AHMET YENİ (Samsun) - Herkes biliyor.
V. HAŞİM ORAL (Devamla) - Bu ülkenin
Dışişleri Bakanlığı var, bu ülkenin Başbakanlığı var; önce bunun altını çizmek
istiyorum. Daha sonra, Sayın Başkanımın da izniyle, benim verdiğim dilekçede,
ek protokolle ilgili ve Ermeni soykırımıyla ilgili konuşma yapacağım yazılıydı,
konuşmamı o dilekçeme uygun hazırladım; bunu da tırnak içinde belirtmek
istiyorum.
Türk Hükümetinin imzaladığı protokolün
ayrıntılarını halkımız bilmiyor; çünkü, basın bu protokolün içeriğini halkımıza
duyuramamıştır. Avrupa Birliği açısından hükümetin bu protokolü imzalama
yükümlülüğü altına girdiğini hepimiz biliyoruz.

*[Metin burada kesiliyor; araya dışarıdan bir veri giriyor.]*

(** * Shared queue DJ backend: playback monitor and credit-gated queue mutations

    A shallow embedding of
      - [computeProgressMs], [buildPlaybackPayload] and the class
        [PlaybackService] ([derivePollDelay], [ensureMonitor],
        [updateSoundZone], [stopMonitor], [requestImmediateSync],
        [schedulePoll], [pollSession]) of the playback service, and
      - [QueueController] ([resolveSessionActor], [add], [get], [remove],
        [vote]),
      - the front-end part of the configuration module ([normalizeOrigin],
        [normalizeUrl], the allowed origins, [deriveSocketUrl], the checks
        made while the module loads), and
      - the GraphQL client of the provider ([execute], [getNowPlaying] and
        the zone commands),
    followed by the statements and proofs of the properties the
    specification gives for them, and of further properties read off the
    code: the life cycle of monitors and timers, the stages of a pass, the
    call discipline of the handlers and their wiring to the playback
    service.

    Conventions of the embedding.
      - A JavaScript value that may be [null] or [undefined] is an [option];
        truthiness and [===] on strings are written out ([JS.truthy],
        [JS.seq]).
      - Millisecond quantities ([Date.now()], [Date.parse], [durationMs],
        timer delays) are integers, [Z].
      - The monitor registry is a finite map from session ids to monitor
        records; a timer is a handle in a finite map of pending timers.  Each
        operation of the service, and each reconciliation pass, is one step
        on that state.
      - [await]ed calls to collaborators that are not part of the modelled
        files (queue store, credit ledger, session store, provider client,
        broadcast gateway) take their outcome from an explicit environment
        record; a rejected promise is [inr e].
      - Side effects on collaborators are recorded, in program order, in a
        trace of events.

    Layout: the model ([JS], [Soundtrack], [Progress], [Playback], [Pass],
    [Controller], [Handlers], [Wiring], [Settings], [Client]) with the
    vocabulary of the statements (the modules named [...Spec]), then the
    proofs (the modules named [...Props]). *)

From Stdlib Require Import ZArith Lia.
From stdpp Require Import gmap strings list.
(** * resource_alert: a shallow embedding of [main.cpp]

    The daemon samples memory ([free -L]) and CPU ([sar]) once per cycle,
    parses the text the tools print, compares the percentages with the
    configured thresholds and, on a breach, saves process reports and runs a
    throttled notification script.

    Conventions of the embedding.
    - [size_t] and [long] are the 64-bit types of the LP64 Linux targets the
      tool is written for ([free], [sar], [popen]); [int] is 32 bits.  A
      machine integer is a [Z] whose wrap-around is written out.
    - [float] is IEEE-754 binary32 and [double] binary64, both taken from the
      executable specification [SpecFloat] of the Standard Library.
    - The outside world (pipes, files, the clock, the notification script) is
      an oracle inside the [World] record; every external call consumes one
      tick of the oracle and appends one event to the trace.
    - An uncaught C++ exception is the outcome [Threw]; nothing in [main.cpp]
      catches, so such an outcome ends the process.  The one call with
      undefined behaviour the program can reach, [fputs] on a null [FILE*],
      is taken for a crash and ends the process in the same way. *)

From Stdlib Require Import ZArith Lia List Bool Ascii String.
From Stdlib Require Import Floats.SpecFloat.
Import ListNotations.

Local Open Scope string_scope.
Local Open Scope Z_scope.

(** ** Machine integers *)

Module Int.

Definition INT_MAX : Z := 2147483647.
Definition INT_MIN : Z := -2147483648.
Definition LONG_MAX : Z := 9223372036854775807.
Definition LONG_MIN : Z := -9223372036854775808.
Definition SIZE_MODULUS : Z := 18446744073709551616.

(** Arithmetic on [size_t] is modulo 2^64. *)
Definition size_t (z : Z) : Z := z mod SIZE_MODULUS.

(** [int(x)] on an integer that may not fit: reduction to the signed 32-bit
    representative. *)
Definition to_int (z : Z) : Z := (z + 2147483648) mod 4294967296 - 2147483648.

(** [unsigned int(x)], the parameter type of [sleep]. *)
Definition to_uint (z : Z) : Z := z mod 4294967296.

Definition in_int_range (z : Z) : Prop := INT_MIN <= z <= INT_MAX.

End Int.

(** ** The part of the C library the program calls *)

Module CLib.

Definition NUL : ascii := "000"%char.
Definition newline : ascii := "010"%char.

(** [strlen]-bounded view of a buffer handed over as [const char*]: the
    characters before the first NUL. *)
Fixpoint c_str (s : string) : string :=
  match s with
  | EmptyString => EmptyString
  | String c r => if Ascii.eqb c NUL then EmptyString else String c (c_str r)
  end.

(** [isspace] in the "C" locale: space, \t, \n, \v, \f, \r. *)
Definition isspace (c : ascii) : bool :=
  let n := N_of_ascii c in
  (N.eqb n 32 || (N.leb 9 n && N.leb n 13))%bool.

Definition isdigit (c : ascii) : bool :=
  let n := N_of_ascii c in (N.leb 48 n && N.leb n 57)%bool.

Definition digit_value (c : ascii) : Z := Z.of_N (N_of_ascii c) - 48.

Fixpoint skip_space (s : string) : string :=
  match s with
  | String c r => if isspace c then skip_space r else s
  | EmptyString => s
  end.

(** Longest run of decimal digits, accumulated most significant first;
    returns the value and the unread rest. *)
Fixpoint read_digits (acc : Z) (s : string) : Z * string :=
  match s with
  | String c r =>
      if isdigit c then read_digits (10 * acc + digit_value c) r else (acc, s)
  | EmptyString => (acc, s)
  end.

Definition ERANGE : Z := 34.

Record strtol_result := {
  st_value : Z;       (* the returned long *)
  st_end : string;    (* what [*endptr] points at *)
  st_errno : Z        (* errno after the call, 0 on entry *)
}.

(** No conversion could be performed: 0 is returned and [end = str]. *)
Definition no_conversion (str : string) : strtol_result :=
  {| st_value := 0; st_end := str; st_errno := 0 |}.

(** The digits of the subject sequence, [after_sign] being what follows the
    white space and the sign.  A value outside [long] is clamped and sets
    ERANGE; the digits are consumed all the same. *)
Definition convert_digits (neg : bool) (after_sign str : string) : strtol_result :=
  match after_sign with
  | String c _ =>
      if isdigit c then
        let '(magnitude, rest) := read_digits 0 after_sign in
        let v := if neg then - magnitude else magnitude in
        if Int.LONG_MAX <? v then
          {| st_value := Int.LONG_MAX; st_end := rest; st_errno := ERANGE |}
        else if v <? Int.LONG_MIN then
          {| st_value := Int.LONG_MIN; st_end := rest; st_errno := ERANGE |}
        else {| st_value := v; st_end := rest; st_errno := 0 |}
      else no_conversion str
  | EmptyString => no_conversion str
  end.
(** * dex-aggregator-mvp: the off-chain split solver and the on-chain router

    Two parts of the repository are embedded here.

    - [DpSolver]: [findBestDistribution] of the solver (dpSolver.ts), the
      function the aggregation driver imports, together with the documented
      example implementation that takes the number of parts as an argument
      ([Reference.findBestDistribution]).
    - [Router]: the [UniswapV3DexRouter] contract: [aggregateSwap],
      [_swapByUniswapV3], [uniswapV3SwapCallback] and [computePoolAddress].

    JavaScript numbers are modelled by their integer values ([Z]) extended
    with the three non-integer values the solver can produce: [-Infinity],
    [NaN] and [undefined] (the latter from reading past the end of an array).
    Solidity's [uint256]/[int256] are [Z] with wrap-around written out. *)

From Stdlib Require Import ZArith Lia String.
From stdpp Require Import base option list gmap.

Local Open Scope Z_scope.

(** ** JavaScript values met by the solver *)

Inductive jsval : Type :=
| Num (z : Z)
| NegInfinity
| NaN
| Undefined.

#[global] Instance jsval_eq_dec : EqDecision jsval.
Proof. solve_decision. Defined.

(** [a + b] on numbers; [undefined] converts to [NaN]. *)
Definition js_add (a b : jsval) : jsval :=
  match a, b with
  | Num x, Num y => Num (x + y)
  | NegInfinity, (Num _ | NegInfinity) => NegInfinity
  | Num _, NegInfinity => NegInfinity
  | _, _ => NaN
  end.

(** [a > b]: false as soon as one side is [NaN] or [undefined]. *)
Definition js_gt (a b : jsval) : bool :=
  match a, b with
  | Num x, Num y => bool_decide (y < x)
  | Num _, NegInfinity => true
  | _, _ => false
  end.
(** * python_to_coffeescript: the tree renderer and its token synchronizer

    A shallow embedding of [python_to_coffeescript.py]: the classes
    [TokenSync] (per-line token buckets, ignored lines, string queues, the
    leading-line watermark) and [CoffeeScriptTraverser] (the [do_*] rendering
    rules, [op_name], [indent], [visit]), followed by the properties of the
    specification that concern them.

    Conventions.
    - Python [str] is [string]; characters are the code points below 256.
    - Python [int] is [Z]; list subscripts follow Python (a negative index
      counts from the end, anything else out of range raises [IndexError]).
    - A method that can raise returns a [result]; a method that also reads or
      writes [self] is a function from the state to a [result] of a value and
      the new state.
    - [print] and [g.trace] append an event to the [stdout] field of the
      state. *)

From Stdlib Require Import ZArith Lia Ascii String List Bool Sorted.
From stdpp Require Import base list gmap strings.

Local Open Scope Z_scope.

(** ** Python results *)

Inductive exn : Type :=
| AssertionError
| AttributeError (attr : string)
| IndexError
| TypeError.

Inductive result (A : Type) : Type :=
| Ok (a : A)
| Raised (e : exn).
Arguments Ok {A} a.
Arguments Raised {A} e.

(** ** Python strings *)

Module Py.

(** [str.isspace] on one character, for code points below 256. *)
Definition isspace (c : ascii) : bool :=
  let n := nat_of_ascii c in
  ((9 <=? n) && (n <=? 13) || (28 <=? n) && (n <=? 32)
   || (n =? 133) || (n =? 160))%nat.

(** [s.lstrip()] *)
Fixpoint lstrip (s : string) : string :=
  match s with
  | EmptyString => EmptyString
  | String c s' => if isspace c then lstrip s' else s
  end.
(** [C4] [rl := NewRateLimiter(ctx, time.Second, 5); rl.Stop(); rl.Stop()]
    in one goroutine: there is a run in which the first [Stop] returns,
    and in no run does the second: the goroutine always has a [Stop] left
    to finish.  Nothing panics. *)
Theorem Stop_twice_blocks_forever :
  ∃ rl, NewRateLimiter 0 second 5 = Some rl
    ∧ (∃ w1, rl_run [RTicker TkNewTicker; RStop 0]
               (MkRLWorld [] rl [MkCaller [CallStop; CallStop] []] false) = Some w1
         ∧ rw_callers w1 = [MkCaller [CallStop] [RetStop]]
         ∧ pc (rw_limiter w1) = TReturned
         ∧ Stop (rw_limiter w1) = None)
    ∧ ∀ tr w,
        rl_run tr (MkRLWorld [] rl [MkCaller [CallStop; CallStop] []] false) = Some w →
        rw_crashed w = false
        ∧ ∃ cl, rw_callers w = [cl] ∧ todo cl ≠ [] ∧ length (log cl) ≤ 1.
Proof.
  eexists. split; [reflexivity|]. split.
  - eexists. by repeat split.
  - intros tr w Hrun. apply stop_twice_run in Hrun as (Hcr & _ & Hcs).
    + split; [done|]. destruct Hcs as [->|[-> _]].
      * exists (MkCaller [CallStop; CallStop] []). simpl. split_and!; [done..|lia].
      * exists (MkCaller [CallStop] [RetStop]). simpl. split_and!; [done..|lia].
    + split_and!; [done| |by left]. repeat split; simpl; try done; unfold second; lia.
Qed.

(** ** Creating the limiter *)

(** [C3] As stated the property fails.  With [intervals = 0] creation
    does not fail: the handle is returned, the goroutine is started, and
    its first step divides by zero. *)
Lemma NewRateLimiter_zero_intervals_not_refused :
  ¬ (∀ ctx ts iv, (iv ≤ 0)%Z → NewRateLimiter ctx ts iv = None)
  ∧ NewRateLimiter 0 second 0 = Some (MkRateLimiter (make 0) 0 second 0 TStart)
  ∧ tick_period second 0 = None
  ∧ ticker_exec TkNewTicker [] (MkRateLimiter (make 0) 0 second 0 TStart) = Panic.
Proof.
  split_and!; try reflexivity.
  intros H. by specialize (H 0 second 0%Z ltac:(lia)).
Qed.

(** [C3] What holds instead.  [NewRateLimiter] checks nothing and has no
    error to return.  For [intervals >= 0] it returns the handle, with a token
    channel of capacity [intervals], and starts the goroutine; for
    [intervals < 0] it panics in [make], before any goroutine exists.  For
    [intervals > 0] the period [timeSpan / intervals] is computed without
    a division by zero, and the goroutine reaches its [select] when that
    period is positive. *)
Theorem NewRateLimiter_checks_nothing ctx ts iv :
  ((iv < 0)%Z → NewRateLimiter ctx ts iv = None)
  ∧ ((0 ≤ iv)%Z →
       NewRateLimiter ctx ts iv
       = Some (MkRateLimiter (make (Z.to_nat iv)) ctx ts iv TStart))
  ∧ ((0 < iv)%Z →
       tick_period ts iv = Some (ts ÷ iv)%Z
       ∧ ∀ c rl, NewRateLimiter ctx ts iv = Some rl → (0 < ts ÷ iv)%Z →
           ticker_exec TkNewTicker c rl = Ready (with_pc rl TSelect)).
Proof.
  unfold NewRateLimiter, tick_period. split_and!.
  - intros H. by destruct (Z.ltb_spec iv 0); [|lia].
  - intros H. by destruct (Z.ltb_spec iv 0); [lia|].
  - intros H. destruct (Z.eqb_spec iv 0); [lia|]. split; [done|].
    intros c rl. destruct (Z.ltb_spec iv 0); [lia|]. intros [= <-] Hq.
    unfold ticker_exec, tick_period. simpl.
    destruct (Z.eqb_spec iv 0); [lia|].
    by destruct (Z.leb_spec (ts ÷ iv) 0); [lia|].
Qed.

Lemma NewRateLimiter_checks_nothing_witness :
  NewRateLimiter 0 second (-1) = None
  ∧ NewRateLimiter 0 second 5 = Some (MkRateLimiter (make 5) 0 second 5 TStart)
  ∧ tick_period second 5 = Some 200000000%Z
  ∧ ticker_exec TkNewTicker [] (MkRateLimiter (make 5) 0 second 5 TStart)
    = Ready (MkRateLimiter (make 5) 0 second 5 TSelect).
Proof.
  pose proof (NewRateLimiter_checks_nothing 0 second (-1)) as (Hneg & _ & _).
  pose proof (NewRateLimiter_checks_nothing 0 second 5) as (_ & Hnew & Hpos).
  destruct (Hpos ltac:(lia)) as [Hper Hgo].
  split_and!.
  - apply Hneg. lia.
  - apply Hnew. lia.
  - exact Hper.
  - apply (Hgo [] _ (Hnew ltac:(lia))). reflexivity.
Defined.

(** ** ScrapeURLs without a limiter *)

(** [C6] [ScrapeURLs] returns an error exactly when no rate limiter is
    set; the error is the "rate limiter not set" one, and with it comes no
    channel and no goroutine.  With a limiter set it returns the channel,
    whatever the URLs, the worker count and the contexts. *)
Theorem ScrapeURLs_error_iff_no_limiter s c ctx urls :
  (rlm s = None → ScrapeURLs s c ctx urls = inl RateLimiterNotSet)
  ∧ (∀ e, ScrapeURLs s c ctx urls = inl e → rlm s = None ∧ e = RateLimiterNotSet)
  ∧ (∀ rl, rlm s = Some rl →
       ∃ w, ScrapeURLs s c ctx urls = inr w
            ∧ results w = make (length urls) ∧ received w = []
            ∧ workers w = replicate (Z.to_nat (maxWorkers s)) WRange).
Proof.
  unfold ScrapeURLs. split_and!.
  - by intros ->.
  - intros e. destruct (rlm s); [done|]. by intros [= <-].
  - intros rl ->. eexists. by split_and!.
Qed.

Lemma ScrapeURLs_error_iff_no_limiter_witness :
  ScrapeURLs (NewScraper net_ok 5 3) [] 0 ["a"; "b"]%string = inl RateLimiterNotSet.
Proof.
  apply (ScrapeURLs_error_iff_no_limiter (NewScraper net_ok 5 3) [] 0
           ["a"; "b"]%string).
  reflexivity.
Defined.

(** ** NewScraper *)

Lemma SetScrapeFunc_rlm fns s :
  rlm (foldr SetScrapeFunc s fns) = rlm s.
Proof. induction fns as [|fn fns IH]; simpl; [done|]. exact IH. Qed.

(** [C10] [NewScraper] does not use [rps]: the scraper is the same for
    every [rps], and it has no rate limiter.  Replacing the scrape
    function does not set one, so until [SetRateLimit] is called
    [ScrapeURLs] returns the "rate limiter not set" error.  After
    [SetRateLimit(ctx, timeSpan, intervals)] the limiter is the one
    [NewRateLimiter] makes from these three arguments, and the scraper,
    hence every world [ScrapeURLs] starts, is again the same for every
    [rps]. *)
Theorem NewScraper_ignores_rps net rps maxWorkers :
  (∀ rps', NewScraper net rps maxWorkers = NewScraper net rps' maxWorkers)
  ∧ rlm (NewScraper net rps maxWorkers) = None
  ∧ (∀ fns c ctx urls,
       ScrapeURLs (foldr SetScrapeFunc (NewScraper net rps maxWorkers) fns) c ctx urls
       = inl RateLimiterNotSet)
  ∧ (∀ ctx ts iv s,
       SetRateLimit ctx ts iv (NewScraper net rps maxWorkers) = Some s →
       rlm s = NewRateLimiter ctx ts iv
       ∧ ∀ rps' c ctx' urls,
           (s' ← SetRateLimit ctx ts iv (NewScraper net rps' maxWorkers);
            Some (ScrapeURLs s' c ctx' urls))
           = Some (ScrapeURLs s c ctx' urls)).
Proof.
  split_and!; try done.
  - intros fns c ctx urls. unfold ScrapeURLs. by rewrite SetScrapeFunc_rlm.
  - intros ctx ts iv s. unfold SetRateLimit.
    destruct (NewRateLimiter ctx ts iv) as [rl|]; [|done]. intros [= <-].
    split; [done|]. intros rps' c ctx' urls. done.
Qed.
Lemma MidpointNorm_roundtrip_witness :
  exists y x',
    MidpointNorm.__call__ (MidpointNorm.__init__ 0 (-1) 3 false) 5 = Ok y
    /\ MidpointNorm.inverse (MidpointNorm.__init__ 0 (-1) 3 false) y = Ok x'
    /\ x' == 5.
Proof.
  apply (MidpointNorm_roundtrip (MidpointNorm.__init__ 0 (-1) 3 false) 5).
  unfold MidpointNorm.midpoint_outside. cbn. lra.
Defined.



(** X3: [MidpointNorm.inverse] has no test of the midpoint.  It returns
    for every instance and every coordinate, also for an instance whose
    midpoint is not strictly between [vmin] and [vmax], on which every
    [__call__] raises [ValueError]; and it sends 0 to [vmin]. *)
Theorem MidpointNorm_inverse_total (self : MidpointNorm.t) (yq : Q) :
  returns (MidpointNorm.inverse self yq)
  /\ (exists x0, MidpointNorm.inverse self 0 = Ok x0
                 /\ x0 == MidpointNorm.vmin self)
  /\ (MidpointNorm.midpoint_outside self ->
      forall x, MidpointNorm.__call__ self x = Raise ValueError).
Proof.
  split; [|split].
  - destruct (Qlt_le_dec (1 # 2) yq) as [Hy|Hy].
    + eexists. apply MidpointNorm_inverse_high. exact Hy.
    + eexists. apply MidpointNorm_inverse_low. exact Hy.
  - eexists. split; [apply MidpointNorm_inverse_low; lra|]. field.
  - intros Hout x. apply MidpointNorm_guard in Hout.
    unfold MidpointNorm.__call__. rewrite Hout. reflexivity.
Qed.
(** The loop body of [main] in any environment: a [stat] at the current
    moment and, when the path is there, an [open] at the next one. *)
Lemma check_anywhere (root : string) (ok : bool) (rel expected : string)
    (E : env) (s : process) :
  VerifyLock.check root ok (rel, expected) E s =
  let p := os_path.join root [rel] in
  match fs_at E (clock s) !! os_path.resolve (cwd E) p with
  | None =>
      (Return false,
       {| clock := S (clock s);
          stdout := stdout s ++ ["[LOCK] Missing locked file: " +:+ rel] |})
  | Some _ =>
      match fs_at E (S (clock s)) !! os_path.resolve (cwd E) p with
      | Some (File content) =>
          if String.eqb (Spec.digest content) expected
          then (Return ok, {| clock := S (S (clock s)); stdout := stdout s |})
          else (Return false,
                {| clock := S (S (clock s));
                   stdout := stdout s ++
                             ["[LOCK] Hash mismatch for " +:+ rel;
                              "       expected: " +:+ expected;
                              "       got     : " +:+ Spec.digest content] |})
      | Some Unopenable => (Raise (OSError p), {| clock := S (S (clock s)); stdout := stdout s |})
      | None => (Raise (FileNotFoundError p), {| clock := S (S (clock s)); stdout := stdout s |})
      end
  end.
Proof.
  cbv zeta. unfold VerifyLock.check. unfold bind at 1. unfold exists_.
  destruct (fs_at E (clock s) !! os_path.resolve (cwd E) (os_path.join root [rel]))
    as [n|]; cbn [negb]; [|reflexivity].
  unfold bind at 1. rewrite sha256_file_spec. cbn [tick clock stdout].
  destruct (fs_at E (S (clock s)) !! os_path.resolve (cwd E) (os_path.join root [rel]))
    as [[content|]|]; try reflexivity.
  destruct (String.eqb (Spec.digest content) expected); cbn [negb]; [reflexivity|].
  unfold bind, print, ret. cbn [clock stdout]. rewrite <- !app_assoc. reflexivity.
Qed.
Lemma simple_fetch_first url w :
  ∃ new, (simple_fetch R url w).1 = sent w (Get url :: new)
         ∧ Forall (fun rq => rq = Get url) new.
Proof.
  unfold simple_fetch, retry.
  change (retry_from 3 TransportError (simple_fetch_body R url))
    with (try_except (simple_fetch_body R url)
            (fun e => retry_from 2 e (simple_fetch_body R url))).
  unfold try_except at 1.
  assert (∃ r, simple_fetch_body R url w = (sent w [Get url], r)) as [r Hb].
  { unfold simple_fetch_body, mbind, M_bind, bind, send. simpl.
    destruct (net R (calls w) (Get url)) as [e|r]; [by eexists|].
    destruct (sends_raise_for_status (fun _ => True) r
                {| calls := calls w ++ [Get url]; out_txt := out_txt w |})
      as (n & E & _).
    unfold raise_for_status in *.
    destruct (_ && _); simpl; by eexists. }
  rewrite Hb. destruct r as [e|html].
  - destruct (sends_retry_from (fun rq => rq = Get url) 2 e
                (simple_fetch_body R url)) with (w := sent w [Get url])
      as (n & E & F).
    { apply sends_bind; [by apply sends_send|]. intros r.
      apply sends_bind; [apply sends_raise_for_status|].
      intros _. apply sends_ret. }
    exists n. by rewrite E, sent_sent.
  - by exists [].
Qed.

Lemma direct_fetch_text_run url w :
  ∃ new t, direct_fetch_text R url w = (sent w (Get url :: new), inr t)
           ∧ Forall (fun rq => rq = Get url) new.
Proof.
  destruct (simple_fetch_first url w) as (new & E & F).
  unfold direct_fetch_text, try_except, mbind, M_bind, bind.
  destruct (simple_fetch R url w) as [w1 [e|html]]; simpl in E; subst w1.
  - by exists new, None.
  - unfold lift. destruct (extract_text_from_html R html) as [e|t].
    + by exists new, None.
    + by exists new, (Some t).
Qed.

Bildiğimiz bir başka gerçek de, Türk
Hükümetinin imzalamak yükümlülüğü altına girmiş olduğu protokolde kabul
edemeyeceğimiz bazı hayatî hususların kesinlikle bulunduğudur. Hükümet, bu
nedenle, bir deklarasyonda bulunarak, protokolü kabul etmekle Rum İdaresini
Kıbrıs'ta uzlaşma oluncaya kadar meşru hükümet olarak tanımayacağını duyurma
ihtiyacını duymuştur. Hükümet, böylelikle, Meclise gelecek olan protokolün
kabul edilebileceğini; çünkü, bunun zararlı kısımlarını kabul etmediklerini
deklarasyonlarıyla kayda geçirdiklerini dünyaya ve Türkiye kamuoyuna duyurmak
istemiştir. Halbuki, Avrupa Birliği yayımladığı karşı deklarasyonla, Türk
Hükümetinin deklarasyonunun hiçbir bağlayıcı etkisi olmadığını duyurmak
ihtiyacını duymuş ve daha da ileri giderek, ek protokoldeki hükümetimizce kabul
edilmeyeceği vurgulanmış olan hususların daha da altını çizerek, bunların kabul
edilmesi, uygulamaya konulması talebinde ısrarlı olmuştur.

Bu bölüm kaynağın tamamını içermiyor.